What this task involves: Everything in the records should be repeated exactly.

Provided records:
(** [generate]: a rejected promise is caught, logged, and leaves the three
    geometries unset ([None]). *)
Definition generate `{Trig} `{Flip} `{Canvas2D} `{Tracer}
  (src : Source) (settings : CutterSettings) : option Assembly :=
  match createStampGeometry src settings with
  | Rejected => None
  | Resolved stampGeo =>
      match shape settings with
      | outline =>
          match generateSilhouetteShape src settings with
          | Rejected => None
          | Resolved silhouetteShape =>
              Some (layout settings stampGeo silhouetteShape)
          end
      | _ => Some (layout settings stampGeo None)
      end
  end.

(** The largest extent of the whole assembly in the plane of the plate. *)
Definition assemblyPositions `{Trig} (a : Assembly) : list Vector3 :=
  positions (base a) ++ positions (stamp a) ++ positions (frame a).

Definition span (l : list Q) : option Q :=
  match extent l with
  | Some (lo, hi) => Some (hi - lo)
  | None => None
  end.

Definition maxPlanarDimension `{Trig} (a : Assembly) : option Q :=
  match span (map vx (assemblyPositions a)),
        span (map vy (assemblyPositions a)) with
  | Some w, Some h => Some (Qmax w h)
  | _, _ => None
  end.

End Viewer3D.

(** ** Vocabulary of the statements *)

Module Vocabulary.
Import Types Three.

(** The settings [s] with the invert flag set to [b]. *)
Definition withInvert (s : CutterSettings) (b : bool) : CutterSettings :=
  {| width := width s; height := height s;
     baseThickness := baseThickness s; detailHeight := detailHeight s;
     invert := b; threshold := threshold s; smoothing := smoothing s;
     shape := shape s;
     frameThickness := frameThickness s; frameHeight := frameHeight s |}.

(** The vertices of [l] lie on the planes [z = a] and [z = b], and on
    both. *)
Definition onLevels (l : list Vector3) (a b : Q) : Prop :=
  (forall v, In v l -> vz v == a \/ vz v == b)
  /\ (exists v, In v l /\ vz v == a)
  /\ (exists v, In v l /\ vz v == b).

(** The silhouette handed to a builder has points. *)
Definition traced `{Trig} (settings : CutterSettings) (o : option Shape) : Prop :=
  forall s, shape settings = outline -> o = Some s ->
            getPoints (contour s) <> [].

(** Two vertices with the same coordinates as numbers. *)
Definition sameVertex (v w : Vector3) : Prop :=
  vx v == vx w /\ vy v == vy w /\ vz v == vz w.

Definition samePositions (l l' : list Vector3) : Prop := Forall2 sameVertex l l'.

(** The three colour entries of a pixel are bytes, as every entry of a
    [Uint8ClampedArray] is. *)
Definition byteValued (p : MeshGenerator.Pixel) : Prop :=
  (0 <= MeshGenerator.red p <= 255
   /\ 0 <= MeshGenerator.green p <= 255
   /\ 0 <= MeshGenerator.blue p <= 255)%Z.

(** The samples of the circle lie on the unit circle up to [eps] in the
    square of their distance from the origin. *)
Definition nearUnitCircle (T : Trig) (eps : Q) : Prop :=
  forall u,
    1 - eps <= cosTurn u * cosTurn u + sinTurn u * sinTurn u <= 1 + eps.

(** The square of the distance [d2] is that of the radius [r], up to the
    factor [eps]. *)
Definition atRadius (r eps d2 : Q) : Prop :=
  r * r * (1 - eps) <= d2 <= r * r * (1 + eps).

Response area:
(** [generate]: a rejected promise is caught, logged, and leaves the three
    geometries unset ([None]). *)
Definition generate `{Trig} `{Flip} `{Canvas2D} `{Tracer}
  (src : Source) (settings : CutterSettings) : option Assembly :=
  match createStampGeometry src settings with
  | Rejected => None
  | Resolved stampGeo =>
      match shape settings with
      | outline =>
          match generateSilhouetteShape src settings with
          | Rejected => None
          | Resolved silhouetteShape =>
              Some (layout settings stampGeo silhouetteShape)
          end
      | _ => Some (layout settings stampGeo None)
      end
  end.

(** The largest extent of the whole assembly in the plane of the plate. *)
Definition assemblyPositions `{Trig} (a : Assembly) : list Vector3 :=
  positions (base a) ++ positions (stamp a) ++ positions (frame a).

Definition span (l : list Q) : option Q :=
  match extent l with
  | Some (lo, hi) => Some (hi - lo)
  | None => None
  end.

Definition maxPlanarDimension `{Trig} (a : Assembly) : option Q :=
  match span (map vx (assemblyPositions a)),
        span (map vy (assemblyPositions a)) with
  | Some w, Some h => Some (Qmax w h)
  | _, _ => None
  end.

End Viewer3D.

(** ** Vocabulary of the statements *)

Module Vocabulary.
Import Types Three.

(** The settings [s] with the invert flag set to [b]. *)
Definition withInvert (s : CutterSettings) (b : bool) : CutterSettings :=
  {| width := width s; height := height s;
     baseThickness := baseThickness s; detailHeight := detailHeight s;
     invert := b; threshold := threshold s; smoothing := smoothing s;
     shape := shape s;
     frameThickness := frameThickness s; frameHeight := frameHeight s |}.

(** The vertices of [l] lie on the planes [z = a] and [z = b], and on
    both. *)
Definition onLevels (l : list Vector3) (a b : Q) : Prop :=
  (forall v, In v l -> vz v == a \/ vz v == b)
  /\ (exists v, In v l /\ vz v == a)
  /\ (exists v, In v l /\ vz v == b).

(** The silhouette handed to a builder has points. *)
Definition traced `{Trig} (settings : CutterSettings) (o : option Shape) : Prop :=
  forall s, shape settings = outline -> o = Some s ->
            getPoints (contour s) <> [].

(** Two vertices with the same coordinates as numbers. *)
Definition sameVertex (v w : Vector3) : Prop :=
  vx v == vx w /\ vy v == vy w /\ vz v == vz w.

Definition samePositions (l l' : list Vector3) : Prop := Forall2 sameVertex l l'.

(** The three colour entries of a pixel are bytes, as every entry of a
    [Uint8ClampedArray] is. *)
Definition byteValued (p : MeshGenerator.Pixel) : Prop :=
  (0 <= MeshGenerator.red p <= 255
   /\ 0 <= MeshGenerator.green p <= 255
   /\ 0 <= MeshGenerator.blue p <= 255)%Z.

(** The samples of the circle lie on the unit circle up to [eps] in the
    square of their distance from the origin. *)
Definition nearUnitCircle (T : Trig) (eps : Q) : Prop :=
  forall u,
    1 - eps <= cosTurn u * cosTurn u + sinTurn u * sinTurn u <= 1 + eps.

(** The square of the distance [d2] is that of the radius [r], up to the
    factor [eps]. *)
Definition atRadius (r eps d2 : Q) : Prop :=
  r * r * (1 - eps) <= d2 <= r * r * (1 + eps).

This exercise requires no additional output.